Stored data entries
══════════════════════════════
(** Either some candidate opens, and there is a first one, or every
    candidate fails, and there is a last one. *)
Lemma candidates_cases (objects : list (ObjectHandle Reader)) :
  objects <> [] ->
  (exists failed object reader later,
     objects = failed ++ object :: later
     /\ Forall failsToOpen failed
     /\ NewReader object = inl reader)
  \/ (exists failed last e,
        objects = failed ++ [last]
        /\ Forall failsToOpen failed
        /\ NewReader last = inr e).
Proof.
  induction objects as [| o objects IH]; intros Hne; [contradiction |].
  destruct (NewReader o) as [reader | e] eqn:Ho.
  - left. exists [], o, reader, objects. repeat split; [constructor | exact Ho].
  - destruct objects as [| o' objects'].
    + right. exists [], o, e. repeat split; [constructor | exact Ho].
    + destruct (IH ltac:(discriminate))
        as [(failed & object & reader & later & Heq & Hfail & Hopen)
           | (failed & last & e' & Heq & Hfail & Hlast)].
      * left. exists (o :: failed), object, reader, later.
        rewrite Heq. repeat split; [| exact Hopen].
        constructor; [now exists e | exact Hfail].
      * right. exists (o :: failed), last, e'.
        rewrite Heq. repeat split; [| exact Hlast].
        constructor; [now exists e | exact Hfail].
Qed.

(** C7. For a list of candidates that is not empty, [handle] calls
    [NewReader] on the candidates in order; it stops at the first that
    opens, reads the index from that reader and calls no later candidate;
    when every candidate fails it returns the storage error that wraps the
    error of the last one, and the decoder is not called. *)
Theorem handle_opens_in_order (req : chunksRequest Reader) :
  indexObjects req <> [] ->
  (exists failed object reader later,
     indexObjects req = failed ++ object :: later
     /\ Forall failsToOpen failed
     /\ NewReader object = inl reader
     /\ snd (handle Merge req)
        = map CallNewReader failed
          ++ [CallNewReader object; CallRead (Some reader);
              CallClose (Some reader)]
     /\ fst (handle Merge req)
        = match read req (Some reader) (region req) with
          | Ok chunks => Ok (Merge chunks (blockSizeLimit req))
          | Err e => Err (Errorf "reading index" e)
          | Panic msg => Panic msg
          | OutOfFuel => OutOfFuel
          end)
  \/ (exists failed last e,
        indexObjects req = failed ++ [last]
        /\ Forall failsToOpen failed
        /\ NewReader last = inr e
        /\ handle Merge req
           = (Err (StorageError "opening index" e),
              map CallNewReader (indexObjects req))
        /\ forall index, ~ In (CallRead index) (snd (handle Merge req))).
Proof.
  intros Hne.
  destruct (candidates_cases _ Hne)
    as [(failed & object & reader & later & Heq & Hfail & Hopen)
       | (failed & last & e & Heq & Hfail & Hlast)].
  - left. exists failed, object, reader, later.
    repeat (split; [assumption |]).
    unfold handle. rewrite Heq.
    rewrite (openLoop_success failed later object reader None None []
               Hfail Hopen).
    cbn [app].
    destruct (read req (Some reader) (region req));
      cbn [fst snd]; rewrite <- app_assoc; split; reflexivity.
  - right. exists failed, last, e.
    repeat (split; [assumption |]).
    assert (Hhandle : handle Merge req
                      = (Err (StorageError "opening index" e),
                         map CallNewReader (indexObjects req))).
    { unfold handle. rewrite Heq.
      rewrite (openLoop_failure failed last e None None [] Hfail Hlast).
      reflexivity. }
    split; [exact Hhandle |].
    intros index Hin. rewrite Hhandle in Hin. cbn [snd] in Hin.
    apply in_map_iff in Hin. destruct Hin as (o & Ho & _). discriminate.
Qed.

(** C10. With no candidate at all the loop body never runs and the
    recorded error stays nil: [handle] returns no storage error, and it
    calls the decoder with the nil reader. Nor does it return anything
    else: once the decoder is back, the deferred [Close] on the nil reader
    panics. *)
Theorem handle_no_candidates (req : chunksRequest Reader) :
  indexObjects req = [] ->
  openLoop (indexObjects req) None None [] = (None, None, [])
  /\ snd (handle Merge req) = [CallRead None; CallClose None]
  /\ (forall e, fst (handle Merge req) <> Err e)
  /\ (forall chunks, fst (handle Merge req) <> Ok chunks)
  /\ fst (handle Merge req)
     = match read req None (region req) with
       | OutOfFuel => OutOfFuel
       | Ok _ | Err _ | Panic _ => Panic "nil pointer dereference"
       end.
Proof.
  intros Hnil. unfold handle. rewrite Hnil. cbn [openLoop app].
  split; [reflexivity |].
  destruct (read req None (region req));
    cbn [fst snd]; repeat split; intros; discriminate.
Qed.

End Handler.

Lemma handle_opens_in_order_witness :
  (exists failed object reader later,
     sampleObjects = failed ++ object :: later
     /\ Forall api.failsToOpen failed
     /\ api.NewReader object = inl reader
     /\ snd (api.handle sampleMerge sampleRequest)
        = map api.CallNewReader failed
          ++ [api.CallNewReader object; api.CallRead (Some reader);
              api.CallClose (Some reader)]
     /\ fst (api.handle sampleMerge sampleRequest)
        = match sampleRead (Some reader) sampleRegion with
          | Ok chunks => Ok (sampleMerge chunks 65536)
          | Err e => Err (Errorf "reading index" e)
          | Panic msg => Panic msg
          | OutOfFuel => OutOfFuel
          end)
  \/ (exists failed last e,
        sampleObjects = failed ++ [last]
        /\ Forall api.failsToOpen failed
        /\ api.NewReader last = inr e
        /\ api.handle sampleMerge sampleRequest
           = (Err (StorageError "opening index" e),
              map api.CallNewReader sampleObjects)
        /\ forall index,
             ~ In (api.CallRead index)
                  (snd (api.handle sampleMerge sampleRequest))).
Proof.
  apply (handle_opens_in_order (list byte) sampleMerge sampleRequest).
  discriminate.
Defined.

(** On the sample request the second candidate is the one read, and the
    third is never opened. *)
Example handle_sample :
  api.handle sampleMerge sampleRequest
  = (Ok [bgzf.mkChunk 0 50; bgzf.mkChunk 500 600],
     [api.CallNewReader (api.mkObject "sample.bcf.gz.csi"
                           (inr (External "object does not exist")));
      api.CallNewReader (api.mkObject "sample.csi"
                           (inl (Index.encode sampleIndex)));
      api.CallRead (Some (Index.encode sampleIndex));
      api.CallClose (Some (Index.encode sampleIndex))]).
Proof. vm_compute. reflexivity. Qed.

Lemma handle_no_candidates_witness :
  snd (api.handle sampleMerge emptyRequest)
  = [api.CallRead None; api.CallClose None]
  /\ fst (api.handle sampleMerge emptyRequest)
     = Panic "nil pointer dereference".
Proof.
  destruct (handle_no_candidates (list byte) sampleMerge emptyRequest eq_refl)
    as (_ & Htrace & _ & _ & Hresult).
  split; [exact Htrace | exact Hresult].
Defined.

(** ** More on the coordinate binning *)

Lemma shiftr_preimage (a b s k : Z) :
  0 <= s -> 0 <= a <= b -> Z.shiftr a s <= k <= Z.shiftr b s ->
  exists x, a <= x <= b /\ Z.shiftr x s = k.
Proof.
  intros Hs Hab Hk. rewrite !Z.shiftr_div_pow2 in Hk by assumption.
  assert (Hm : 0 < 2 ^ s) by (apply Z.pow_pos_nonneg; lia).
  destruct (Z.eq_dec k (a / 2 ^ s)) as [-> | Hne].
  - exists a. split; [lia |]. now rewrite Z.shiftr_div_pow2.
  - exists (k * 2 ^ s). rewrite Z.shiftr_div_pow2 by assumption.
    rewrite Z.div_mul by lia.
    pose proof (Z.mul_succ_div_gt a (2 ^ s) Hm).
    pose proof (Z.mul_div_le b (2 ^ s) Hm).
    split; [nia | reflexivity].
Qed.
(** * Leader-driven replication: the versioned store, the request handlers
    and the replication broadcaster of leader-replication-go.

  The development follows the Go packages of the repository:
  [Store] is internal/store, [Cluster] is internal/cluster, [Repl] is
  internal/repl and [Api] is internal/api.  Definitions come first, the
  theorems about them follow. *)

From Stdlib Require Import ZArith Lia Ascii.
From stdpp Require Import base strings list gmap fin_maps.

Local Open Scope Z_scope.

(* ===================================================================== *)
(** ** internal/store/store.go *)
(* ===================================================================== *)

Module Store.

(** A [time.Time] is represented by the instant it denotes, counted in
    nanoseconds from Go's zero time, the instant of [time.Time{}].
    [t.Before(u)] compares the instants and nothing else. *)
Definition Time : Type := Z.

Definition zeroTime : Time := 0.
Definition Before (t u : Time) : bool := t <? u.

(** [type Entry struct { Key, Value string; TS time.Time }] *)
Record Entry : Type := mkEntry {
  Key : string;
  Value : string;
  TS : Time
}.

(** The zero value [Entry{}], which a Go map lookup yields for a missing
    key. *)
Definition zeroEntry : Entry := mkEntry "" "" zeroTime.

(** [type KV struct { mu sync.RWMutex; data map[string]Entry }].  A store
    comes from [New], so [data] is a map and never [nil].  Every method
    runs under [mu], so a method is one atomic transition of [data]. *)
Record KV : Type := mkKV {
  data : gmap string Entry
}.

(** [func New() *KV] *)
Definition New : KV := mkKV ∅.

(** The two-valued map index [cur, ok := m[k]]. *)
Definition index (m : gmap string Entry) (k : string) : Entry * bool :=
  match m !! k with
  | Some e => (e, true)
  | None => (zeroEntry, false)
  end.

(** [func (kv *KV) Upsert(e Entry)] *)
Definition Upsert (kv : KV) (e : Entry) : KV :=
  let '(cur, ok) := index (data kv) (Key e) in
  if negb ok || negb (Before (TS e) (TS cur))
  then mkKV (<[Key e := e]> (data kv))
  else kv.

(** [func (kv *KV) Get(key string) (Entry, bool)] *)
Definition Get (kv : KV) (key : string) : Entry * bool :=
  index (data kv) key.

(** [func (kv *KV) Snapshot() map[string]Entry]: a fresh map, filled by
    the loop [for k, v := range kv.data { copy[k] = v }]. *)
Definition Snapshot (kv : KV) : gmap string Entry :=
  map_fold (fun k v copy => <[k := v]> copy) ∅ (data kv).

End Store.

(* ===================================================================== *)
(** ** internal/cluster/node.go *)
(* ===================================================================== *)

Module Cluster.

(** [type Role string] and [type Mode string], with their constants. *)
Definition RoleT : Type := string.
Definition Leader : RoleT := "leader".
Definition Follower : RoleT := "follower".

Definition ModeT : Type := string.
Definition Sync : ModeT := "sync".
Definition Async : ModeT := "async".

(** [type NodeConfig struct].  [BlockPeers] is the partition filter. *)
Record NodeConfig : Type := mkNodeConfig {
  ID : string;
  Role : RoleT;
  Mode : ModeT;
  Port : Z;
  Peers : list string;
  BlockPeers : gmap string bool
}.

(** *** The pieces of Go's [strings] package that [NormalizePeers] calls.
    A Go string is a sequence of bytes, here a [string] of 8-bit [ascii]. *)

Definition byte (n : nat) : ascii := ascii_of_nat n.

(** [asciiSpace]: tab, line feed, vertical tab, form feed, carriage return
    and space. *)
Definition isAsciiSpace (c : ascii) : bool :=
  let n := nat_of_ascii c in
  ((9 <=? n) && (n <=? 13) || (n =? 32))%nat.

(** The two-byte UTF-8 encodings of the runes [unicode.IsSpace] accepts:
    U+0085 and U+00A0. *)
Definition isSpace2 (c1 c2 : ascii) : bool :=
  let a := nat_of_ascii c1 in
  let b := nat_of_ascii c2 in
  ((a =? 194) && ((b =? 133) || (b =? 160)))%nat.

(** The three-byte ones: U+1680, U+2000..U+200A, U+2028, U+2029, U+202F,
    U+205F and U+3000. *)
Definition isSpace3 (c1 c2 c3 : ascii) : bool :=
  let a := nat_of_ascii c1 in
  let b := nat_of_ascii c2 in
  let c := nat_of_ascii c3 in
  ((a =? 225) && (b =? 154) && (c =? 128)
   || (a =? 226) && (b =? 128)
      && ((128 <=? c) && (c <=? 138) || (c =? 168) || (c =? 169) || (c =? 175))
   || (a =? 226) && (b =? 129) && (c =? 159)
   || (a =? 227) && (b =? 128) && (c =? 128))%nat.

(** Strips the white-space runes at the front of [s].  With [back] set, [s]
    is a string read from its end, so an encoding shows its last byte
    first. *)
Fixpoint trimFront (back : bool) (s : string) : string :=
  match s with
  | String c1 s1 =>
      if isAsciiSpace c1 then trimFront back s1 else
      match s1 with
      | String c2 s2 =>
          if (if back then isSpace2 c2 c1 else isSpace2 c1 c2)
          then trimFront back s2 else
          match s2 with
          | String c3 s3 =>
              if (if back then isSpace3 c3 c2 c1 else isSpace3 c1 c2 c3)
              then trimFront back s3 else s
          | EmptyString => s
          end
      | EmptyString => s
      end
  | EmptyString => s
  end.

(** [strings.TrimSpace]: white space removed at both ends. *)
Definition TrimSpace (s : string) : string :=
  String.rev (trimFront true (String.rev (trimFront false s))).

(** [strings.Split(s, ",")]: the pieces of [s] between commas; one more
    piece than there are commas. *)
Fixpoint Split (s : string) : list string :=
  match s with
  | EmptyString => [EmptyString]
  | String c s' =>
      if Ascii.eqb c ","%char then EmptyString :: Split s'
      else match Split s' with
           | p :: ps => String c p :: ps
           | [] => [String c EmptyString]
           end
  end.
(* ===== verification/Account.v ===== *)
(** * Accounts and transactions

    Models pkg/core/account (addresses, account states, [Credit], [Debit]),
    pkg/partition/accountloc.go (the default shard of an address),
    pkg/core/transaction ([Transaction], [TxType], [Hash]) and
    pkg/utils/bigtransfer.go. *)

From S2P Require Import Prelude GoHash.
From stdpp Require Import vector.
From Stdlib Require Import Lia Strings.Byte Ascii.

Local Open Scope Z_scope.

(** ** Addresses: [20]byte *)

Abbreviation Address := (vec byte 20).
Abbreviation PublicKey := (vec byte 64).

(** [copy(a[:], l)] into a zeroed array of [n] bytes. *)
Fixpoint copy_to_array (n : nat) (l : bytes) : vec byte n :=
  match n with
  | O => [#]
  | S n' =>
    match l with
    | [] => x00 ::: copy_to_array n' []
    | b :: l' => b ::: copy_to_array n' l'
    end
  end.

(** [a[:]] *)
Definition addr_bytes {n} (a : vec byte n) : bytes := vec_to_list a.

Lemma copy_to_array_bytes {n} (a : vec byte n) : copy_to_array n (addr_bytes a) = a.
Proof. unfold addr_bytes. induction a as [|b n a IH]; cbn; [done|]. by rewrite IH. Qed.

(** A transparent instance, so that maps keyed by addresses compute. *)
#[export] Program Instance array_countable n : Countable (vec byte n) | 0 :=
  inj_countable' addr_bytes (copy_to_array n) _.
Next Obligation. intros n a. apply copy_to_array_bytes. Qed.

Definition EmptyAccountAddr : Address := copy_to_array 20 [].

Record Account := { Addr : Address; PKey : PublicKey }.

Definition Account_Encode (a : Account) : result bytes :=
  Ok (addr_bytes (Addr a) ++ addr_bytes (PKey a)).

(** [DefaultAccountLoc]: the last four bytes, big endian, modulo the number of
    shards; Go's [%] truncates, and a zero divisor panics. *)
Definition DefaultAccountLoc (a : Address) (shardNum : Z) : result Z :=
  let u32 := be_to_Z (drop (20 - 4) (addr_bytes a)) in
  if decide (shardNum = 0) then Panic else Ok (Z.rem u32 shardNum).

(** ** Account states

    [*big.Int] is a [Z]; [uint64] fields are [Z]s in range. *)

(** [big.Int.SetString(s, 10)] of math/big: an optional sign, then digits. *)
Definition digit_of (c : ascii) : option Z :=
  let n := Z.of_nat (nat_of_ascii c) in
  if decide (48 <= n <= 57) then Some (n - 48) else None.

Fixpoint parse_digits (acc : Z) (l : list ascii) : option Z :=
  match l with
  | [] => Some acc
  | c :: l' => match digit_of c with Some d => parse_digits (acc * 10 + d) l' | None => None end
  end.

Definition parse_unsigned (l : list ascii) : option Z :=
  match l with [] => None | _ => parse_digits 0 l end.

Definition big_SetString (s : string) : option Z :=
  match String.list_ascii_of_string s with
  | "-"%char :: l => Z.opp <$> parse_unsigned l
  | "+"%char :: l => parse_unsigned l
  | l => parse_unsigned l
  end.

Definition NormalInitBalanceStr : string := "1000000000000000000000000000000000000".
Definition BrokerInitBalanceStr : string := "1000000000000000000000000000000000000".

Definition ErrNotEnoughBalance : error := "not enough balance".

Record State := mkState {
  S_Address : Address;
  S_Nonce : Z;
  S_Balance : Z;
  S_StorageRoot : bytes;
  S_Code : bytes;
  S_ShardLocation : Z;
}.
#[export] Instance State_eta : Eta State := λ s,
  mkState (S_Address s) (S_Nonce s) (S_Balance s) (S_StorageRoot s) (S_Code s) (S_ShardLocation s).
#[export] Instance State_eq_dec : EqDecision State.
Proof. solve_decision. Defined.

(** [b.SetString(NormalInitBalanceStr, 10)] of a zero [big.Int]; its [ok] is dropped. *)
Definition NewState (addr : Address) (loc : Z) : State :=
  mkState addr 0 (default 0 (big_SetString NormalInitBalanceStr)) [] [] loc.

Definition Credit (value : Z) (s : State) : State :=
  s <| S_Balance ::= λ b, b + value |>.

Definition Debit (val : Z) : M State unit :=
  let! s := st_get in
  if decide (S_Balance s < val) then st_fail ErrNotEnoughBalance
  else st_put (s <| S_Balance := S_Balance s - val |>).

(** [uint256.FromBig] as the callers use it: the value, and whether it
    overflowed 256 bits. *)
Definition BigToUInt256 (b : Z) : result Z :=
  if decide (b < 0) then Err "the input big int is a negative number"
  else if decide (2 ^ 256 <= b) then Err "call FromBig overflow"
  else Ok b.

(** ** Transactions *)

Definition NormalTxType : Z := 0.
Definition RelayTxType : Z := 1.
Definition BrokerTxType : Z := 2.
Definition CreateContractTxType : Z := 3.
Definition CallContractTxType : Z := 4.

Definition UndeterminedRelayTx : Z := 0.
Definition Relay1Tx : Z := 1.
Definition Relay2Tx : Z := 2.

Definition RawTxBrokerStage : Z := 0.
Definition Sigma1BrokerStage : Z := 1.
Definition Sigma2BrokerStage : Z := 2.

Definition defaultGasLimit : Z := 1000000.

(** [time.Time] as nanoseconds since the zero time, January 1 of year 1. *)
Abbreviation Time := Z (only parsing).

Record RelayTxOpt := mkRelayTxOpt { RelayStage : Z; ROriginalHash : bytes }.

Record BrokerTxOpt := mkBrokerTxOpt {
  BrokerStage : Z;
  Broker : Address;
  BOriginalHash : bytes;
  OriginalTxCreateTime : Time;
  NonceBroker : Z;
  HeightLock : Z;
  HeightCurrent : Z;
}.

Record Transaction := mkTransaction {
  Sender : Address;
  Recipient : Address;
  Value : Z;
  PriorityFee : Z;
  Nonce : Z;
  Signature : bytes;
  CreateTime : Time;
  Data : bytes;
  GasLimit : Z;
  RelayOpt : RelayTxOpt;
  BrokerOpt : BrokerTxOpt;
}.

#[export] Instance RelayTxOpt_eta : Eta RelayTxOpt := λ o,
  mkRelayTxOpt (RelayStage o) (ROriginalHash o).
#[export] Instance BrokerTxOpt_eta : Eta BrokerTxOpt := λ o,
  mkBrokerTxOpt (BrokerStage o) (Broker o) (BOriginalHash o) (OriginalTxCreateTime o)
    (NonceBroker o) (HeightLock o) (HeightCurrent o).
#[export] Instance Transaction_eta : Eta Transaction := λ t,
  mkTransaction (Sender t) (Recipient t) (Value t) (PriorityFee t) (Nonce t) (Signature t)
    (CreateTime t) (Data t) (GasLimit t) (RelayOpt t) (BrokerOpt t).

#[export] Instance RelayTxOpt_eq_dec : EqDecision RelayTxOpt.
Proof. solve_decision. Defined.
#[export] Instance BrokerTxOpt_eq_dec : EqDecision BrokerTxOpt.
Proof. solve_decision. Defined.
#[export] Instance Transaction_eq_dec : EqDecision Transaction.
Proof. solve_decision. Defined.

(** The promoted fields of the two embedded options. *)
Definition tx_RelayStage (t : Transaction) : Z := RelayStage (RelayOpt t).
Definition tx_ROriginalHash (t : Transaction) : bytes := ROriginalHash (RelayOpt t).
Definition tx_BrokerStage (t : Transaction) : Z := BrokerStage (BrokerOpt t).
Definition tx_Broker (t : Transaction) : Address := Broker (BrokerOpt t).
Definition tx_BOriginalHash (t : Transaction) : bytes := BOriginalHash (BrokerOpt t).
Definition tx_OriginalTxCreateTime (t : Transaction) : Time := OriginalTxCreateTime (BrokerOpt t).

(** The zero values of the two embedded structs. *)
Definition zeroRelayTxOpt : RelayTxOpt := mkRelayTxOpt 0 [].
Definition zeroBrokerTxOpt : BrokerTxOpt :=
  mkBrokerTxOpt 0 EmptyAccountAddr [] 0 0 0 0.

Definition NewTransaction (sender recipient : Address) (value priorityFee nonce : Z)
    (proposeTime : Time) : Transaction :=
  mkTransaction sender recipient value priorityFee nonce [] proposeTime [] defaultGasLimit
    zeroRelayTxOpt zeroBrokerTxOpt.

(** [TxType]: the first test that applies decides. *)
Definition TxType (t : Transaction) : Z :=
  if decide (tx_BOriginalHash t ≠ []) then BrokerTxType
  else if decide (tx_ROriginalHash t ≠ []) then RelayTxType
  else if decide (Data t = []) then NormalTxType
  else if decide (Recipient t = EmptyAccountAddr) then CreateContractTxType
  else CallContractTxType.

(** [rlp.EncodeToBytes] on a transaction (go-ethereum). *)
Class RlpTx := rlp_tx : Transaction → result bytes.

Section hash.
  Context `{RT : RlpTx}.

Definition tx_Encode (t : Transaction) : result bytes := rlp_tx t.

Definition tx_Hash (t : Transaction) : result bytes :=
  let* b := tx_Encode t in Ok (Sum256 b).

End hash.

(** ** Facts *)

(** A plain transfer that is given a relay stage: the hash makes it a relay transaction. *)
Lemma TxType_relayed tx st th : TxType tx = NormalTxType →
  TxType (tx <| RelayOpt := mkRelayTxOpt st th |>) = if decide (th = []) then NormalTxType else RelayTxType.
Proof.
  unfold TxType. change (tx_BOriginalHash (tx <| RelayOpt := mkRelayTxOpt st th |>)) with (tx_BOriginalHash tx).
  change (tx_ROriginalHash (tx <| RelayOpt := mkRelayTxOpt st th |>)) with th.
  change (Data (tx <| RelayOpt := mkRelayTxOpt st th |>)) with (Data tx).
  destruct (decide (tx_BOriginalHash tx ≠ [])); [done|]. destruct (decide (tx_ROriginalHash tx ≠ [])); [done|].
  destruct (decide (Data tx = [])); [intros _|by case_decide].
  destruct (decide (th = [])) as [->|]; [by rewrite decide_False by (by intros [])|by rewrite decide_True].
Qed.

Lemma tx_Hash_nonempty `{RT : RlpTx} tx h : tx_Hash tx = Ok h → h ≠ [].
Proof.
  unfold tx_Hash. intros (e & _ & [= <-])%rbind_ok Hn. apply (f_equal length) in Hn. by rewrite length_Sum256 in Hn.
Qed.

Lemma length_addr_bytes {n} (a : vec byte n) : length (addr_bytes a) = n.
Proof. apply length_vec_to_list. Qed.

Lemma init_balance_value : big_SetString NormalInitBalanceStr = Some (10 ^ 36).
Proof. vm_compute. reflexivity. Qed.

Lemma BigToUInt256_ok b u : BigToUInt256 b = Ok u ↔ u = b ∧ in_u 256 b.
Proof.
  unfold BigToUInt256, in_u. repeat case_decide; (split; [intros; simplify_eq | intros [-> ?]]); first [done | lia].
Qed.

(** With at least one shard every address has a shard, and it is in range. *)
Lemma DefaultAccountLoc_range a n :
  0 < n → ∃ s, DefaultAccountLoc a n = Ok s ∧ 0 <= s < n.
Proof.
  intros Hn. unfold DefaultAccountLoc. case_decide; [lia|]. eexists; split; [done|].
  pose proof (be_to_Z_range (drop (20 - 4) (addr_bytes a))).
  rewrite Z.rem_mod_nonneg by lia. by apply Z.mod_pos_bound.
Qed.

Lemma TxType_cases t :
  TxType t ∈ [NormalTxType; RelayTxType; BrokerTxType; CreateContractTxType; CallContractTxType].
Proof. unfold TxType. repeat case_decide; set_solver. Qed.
══════════════════════════════
- _ACTIVITY_
Search the data above for lines holding "RelayTxType" and copy each of them.

- _FINISHED TASK_
Definition RelayTxType : Z := 1.
  else if decide (tx_ROriginalHash t ≠ []) then RelayTxType
  TxType (tx <| RelayOpt := mkRelayTxOpt st th |>) = if decide (th = []) then NormalTxType else RelayTxType.
  TxType t ∈ [NormalTxType; RelayTxType; BrokerTxType; CreateContractTxType; CallContractTxType].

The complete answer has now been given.